The randomized Phase II portion of the trial compared intravenously-administered Kevzara higher dose (400 mg), Kevzara lower dose (200 mg) and placebo. It assessed 457 hospitalized patients, who were categorized as having either "severe" illness (28% of patients), "critical" illness (49% of patients) or "multi-system organ dysfunction" (MSOD) (23% of patients). Patients were classified as "severe" if they required oxygen supplementation without mechanical or high-flow oxygenation; or "critical" if they required mechanical ventilation or high-flow oxygenation or required treatment in an intensive care unit.

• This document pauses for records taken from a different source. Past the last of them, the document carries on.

(* ===== verification/GoStd.v ===== *)
(** * GoStd: functions of Go's standard library

    [time.Parse(time.RFC3339, ..)], [time.ParseDuration], [strconv.Atoi] and the encoder of
    [encoding/json] on strings and string-keyed maps, base64, [strings.EqualFold] and host-port pairs of
    [net], as far as the operator uses them. An instant is its number of nanoseconds since the zero
    [time.Time], January 1 of year 1, 00:00:00 UTC; [t.After(u)] is [u < t]. *)

From Stdlib Require Floats.SpecFloat.
From stdpp Require Import sorting.
From S2P Require Import Prelude.

#[local] Open Scope Z_scope.

(** ** time.Parse *)

Definition is_digit (a : Ascii.ascii) : bool := ascii_between 48 57 a.
Definition digit (a : Ascii.ascii) : Z := Z.of_nat (Ascii.nat_of_ascii a) - 48.

(** [getnum]: one or two digits, or exactly two when [fixed]. *)
Definition getnum (fixed : bool) (s : string) : option (Z * string) :=
  match s with
  | String a s' =>
    if negb (is_digit a) then None
    else match s' with
    | String b s'' =>
      if is_digit b then Some (10 * digit a + digit b, s'')
      else if fixed then None else Some (digit a, s')
    | EmptyString => if fixed then None else Some (digit a, s')
    end
  | EmptyString => None
  end.

Definition skip_char (n : nat) (s : string) : option string :=
  match s with
  | String a s' => if bool_decide (a = Ascii.ascii_of_nat n) then Some s' else None
  | EmptyString => None
  end.

Definition guard (b : bool) : option unit := if b then Some tt else None.

(** The four digits of [2006]. *)
Definition year4 (s : string) : option (Z * string) :=
  match s with
  | String a (String b (String c (String d s'))) =>
    if is_digit a && is_digit b && is_digit c && is_digit d
    then Some (1000 * digit a + 100 * digit b + 10 * digit c + digit d, s')
    else None
  | _ => None
  end.

(** The digits of a fraction: the nanoseconds of the first nine, the rest skipped. *)
Fixpoint frac_digits (scale acc : Z) (s : string) : Z * string :=
  match s with
  | String a s' => if is_digit a then frac_digits (scale / 10) (acc + scale * digit a) s' else (acc, s)
  | EmptyString => (acc, s)
  end.

(** A fraction the layout does not mention: a dot or a comma followed by a digit. *)
Definition fraction (s : string) : Z * string :=
  match s with
  | String p (String a s' as rest) =>
    if (bool_decide (p = Ascii.ascii_of_nat 46) || bool_decide (p = Ascii.ascii_of_nat 44)) && is_digit a
    then frac_digits 100000000 0 rest else (0, s)
  | _ => (0, s)
  end.

(** [Z07:00]: the offset in seconds. *)
Definition zone (s : string) : option (Z * string) :=
  match s with
  | String a s' =>
    if bool_decide (a = Ascii.ascii_of_nat 90) then Some (0, s')
    else
      '(hr, s1) ← getnum true s';
      s2 ← skip_char 58 s1;
      '(mm, s3) ← getnum true s2;
      _ ← guard ((hr <=? 24) && (mm <=? 60));
      let off := hr * 3600 + mm * 60 in
      if bool_decide (a = Ascii.ascii_of_nat 43) then Some (off, s3)
      else if bool_decide (a = Ascii.ascii_of_nat 45) then Some (- off, s3)
      else None
  | EmptyString => None
  end.

Definition isLeap (year : Z) : bool :=
  (year mod 4 =? 0) && (negb (year mod 100 =? 0) || (year mod 400 =? 0)).
Definition month_lengths (year : Z) : list Z :=
  [31; if isLeap year then 29 else 28; 31; 30; 31; 30; 31; 31; 30; 31; 30; 31].
Definition daysIn (month year : Z) : Z := nth (Z.to_nat (month - 1)) (month_lengths year) 0.

(** Days from January 1 of year 1. *)
Definition days_before_year (year : Z) : Z :=
  let y := year - 1 in 365 * y + y / 4 - y / 100 + y / 400.
Definition days_since_epoch (year month day : Z) : Z :=
  days_before_year year + foldr Z.add 0 (take (Z.to_nat (month - 1)) (month_lengths year)) + (day - 1).

Definition ParseRFC3339 (s : string) : option Z :=
  '(year, s) ← year4 s; s ← skip_char 45 s;
  '(month, s) ← getnum true s; _ ← guard ((0 <? month) && (month <=? 12)); s ← skip_char 45 s;
  '(day, s) ← getnum true s; s ← skip_char 84 s;
  '(hour, s) ← getnum false s; _ ← guard (hour <? 24); s ← skip_char 58 s;
  '(min, s) ← getnum true s; _ ← guard (min <? 60); s ← skip_char 58 s;
  '(sec, s) ← getnum true s; _ ← guard (sec <? 60);
  let '(nsec, s) := fraction s in
  '(off, s) ← zone s;
  _ ← guard (bool_decide (s = ""));
  _ ← guard ((1 <=? day) && (day <=? daysIn month year));
  Some ((days_since_epoch year month day * 86400 + hour * 3600 + min * 60 + sec - off) * 1000000000
        + nsec).

(** ** encoding/json *)

Definition hex_digit (n : nat) : Ascii.ascii :=
  Ascii.ascii_of_nat (if (n <? 10)%nat then 48 + n else 87 + n).
Definition json_u00 (a : Ascii.ascii) : string :=
  let n := Ascii.nat_of_ascii a in
  "\u00" +:+ String (hex_digit (n / 16)) (String (hex_digit (n mod 16)) "").

(** The escape of one byte: HTML characters are escaped too. *)
Definition json_escape (a : Ascii.ascii) : string :=
  let n := Ascii.nat_of_ascii a in
  if bool_decide (a = dquote) || bool_decide (a = backslash) then String backslash (String a "")
  else if (n =? 8)%nat then "\b" else if (n =? 9)%nat then "\t" else if (n =? 10)%nat then "\n"
  else if (n =? 12)%nat then "\f" else if (n =? 13)%nat then "\r"
  else if (n <? 32)%nat || (n =? 60)%nat || (n =? 62)%nat || (n =? 38)%nat then json_u00 a
  else String a "".

(** [encodeState.string] on a valid UTF-8 string: strings decoded from the API server are. The
    separators U+2028 and U+2029 (bytes e2 80 a8, e2 80 a9) are escaped. *)
Fixpoint json_body (s : string) : string :=
  match s with
  | String a s1 =>
    let rest := json_body s1 in
    if (Ascii.nat_of_ascii a =? 226)%nat then
      match s1 with
      | String b (String c s3) =>
        if (Ascii.nat_of_ascii b =? 128)%nat && (Ascii.nat_of_ascii c =? 168)%nat
        then "\u2028" +:+ json_body s3
        else if (Ascii.nat_of_ascii b =? 128)%nat && (Ascii.nat_of_ascii c =? 169)%nat
        then "\u2029" +:+ json_body s3
        else String a rest
      | _ => String a rest
      end
    else json_escape a +:+ rest
  | EmptyString => ""
  end.
Definition json_string (s : string) : string := String dquote (json_body s +:+ String dquote "").

(** An object whose values are already encoded, and a map: its keys in byte order. *)
Definition json_object (fields : list (string * string)) : string :=
  "{" +:+ str_join "," (map (λ '(k, v), json_string k +:+ ":" +:+ v) fields) +:+ "}".
Definition json_map {V} (encode : V → string) (m : gmap string V) : string :=
  json_object
    (omap (λ k, (λ v, (k, encode v)) <$> m !! k) (merge_sort String.le (map fst (map_to_list m)))).

(** ** strconv.Atoi *)

Fixpoint all_digits (s : string) : bool :=
  match s with String a s' => is_digit a && all_digits s' | EmptyString => true end.
Fixpoint decimal_value (acc : Z) (s : string) : Z :=
  match s with String a s' => decimal_value (10 * acc + digit a) s' | EmptyString => acc end.

Definition Atoi (s : string) : res Z :=
  let fail why := Err (ENew ("strconv.Atoi: parsing " +:+ go_quote s +:+ ": " +:+ why)) in
  let '(neg, t) := match s with
    | String a s' =>
      if bool_decide (a = Ascii.ascii_of_nat 45) then (true, s')
      else if bool_decide (a = Ascii.ascii_of_nat 43) then (false, s') else (false, s)
    | EmptyString => (false, s)
    end in
  if bool_decide (t = "") || negb (all_digits t) then fail "invalid syntax"
  else
    let v := decimal_value 0 t in
    if (if neg : bool then v <=? 2 ^ 63 else v <? 2 ^ 63) then Ok (if neg then - v else v)
    else fail "value out of range".

(** ** time.ParseDuration *)

(** [quote] of package time: bytes outside printable ASCII in hexadecimal. *)
Fixpoint time_quote_body (s : string) : string :=
  match s with
  | String a s' =>
    let n := Ascii.nat_of_ascii a in
    (if (n <? 32)%nat || (128 <=? n)%nat then
       "\x" +:+ String (hex_digit (n / 16)) (String (hex_digit (n mod 16)) "")
     else if bool_decide (a = dquote) || bool_decide (a = backslash) then String backslash (String a "")
     else String a "") +:+ time_quote_body s'
  | EmptyString => ""
  end.
Definition time_quote (s : string) : string := String dquote (time_quote_body s +:+ String dquote "").

(** [leadingInt]: [None] on overflow. *)
Fixpoint leadingInt (x : Z) (s : string) : option (Z * string) :=
  match s with
  | String a s' =>
    if is_digit a then
      if 2 ^ 63 / 10 <? x then None
      else let y := x * 10 + digit a in if 2 ^ 63 <? y then None else leadingInt y s'
    else Some (x, s)
  | EmptyString => Some (x, s)
  end.

(** [leadingFraction]: digits that overflow are skipped; the number of digits used is kept,
    the scale is its power of ten. *)
Fixpoint leadingFraction (x : Z) (used : Z) (overflow : bool) (s : string) : Z * Z * string :=
  match s with
  | String a s' =>
    if is_digit a then
      if overflow then leadingFraction x used true s'
      else if (2 ^ 63 - 1) / 10 <? x then leadingFraction x used true s'
      else
        let y := x * 10 + digit a in
        if 2 ^ 63 <? y then leadingFraction x used true s' else leadingFraction y (used + 1) false s'
    else (x, used, s)
  | EmptyString => (x, used, s)
  end.

Fixpoint unit_name (s : string) : string * string :=
  match s with
  | String a s' =>
    if is_digit a || bool_decide (a = dot) then ("", s)
    else let '(u, r) := unit_name s' in (String a u, r)
  | EmptyString => ("", "")
  end.
Definition byte (n : nat) : Ascii.ascii := Ascii.ascii_of_nat n.
Definition unitMap (u : string) : option Z :=
  if bool_decide (u = "ns") then Some 1
  else if contains ["us"; String (byte 194) (String (byte 181) "s"); String (byte 206) (String (byte 188) "s")] u
  then Some 1000
  else if bool_decide (u = "ms") then Some 1000000
  else if bool_decide (u = "s") then Some 1000000000
  else if bool_decide (u = "m") then Some 60000000000
  else if bool_decide (u = "h") then Some 3600000000000
  else None.

(** Doubles: [uint64(float64(f) * (float64(unit) / scale))]. *)
Definition float64 (m : Z) : SpecFloat.spec_float := SpecFloat.binary_normalize 53 1024 m 0 false.
Definition truncate (x : SpecFloat.spec_float) : Z :=
  match x with
  | SpecFloat.S754_finite _ m e => if 0 <=? e then Z.pos m * 2 ^ e else Z.pos m / 2 ^ (- e)
  | _ => 0
  end.
Definition scaled_fraction (f used unit : Z) : Z :=
  truncate (SpecFloat.SFmul 53 1024 (float64 f)
    (SpecFloat.SFdiv 53 1024 (float64 unit) (float64 (10 ^ used)))).

Section Duration.
Variable orig : string.
Definition invalid_duration : res Z := Err (ENew ("time: invalid duration " +:+ time_quote orig)).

In the preliminary Phase II analysis, Kevzara had no notable benefit on clinical outcomes when combining the "severe" and "critical" groups, versus placebo. However, there were negative trends for most outcomes in the "severe" group, while there were positive trends for all outcomes in the "critical" group. Outcomes for the "severe" group were better than expected based on prior reports, regardless of treatment assignment: for example, in the Phase 2 portion, approximately 80% were discharged, 10% of patients died and 10% remain hospitalized.
Last month, Regeneron and Sanofi moved rapidly to evaluate Kevzara in a randomized, placebo-controlled adaptively-designed U.S. Phase II/III trial in collaboration with U.S. groups including the Biomedical Advanced Research and Development Authority (BARDA).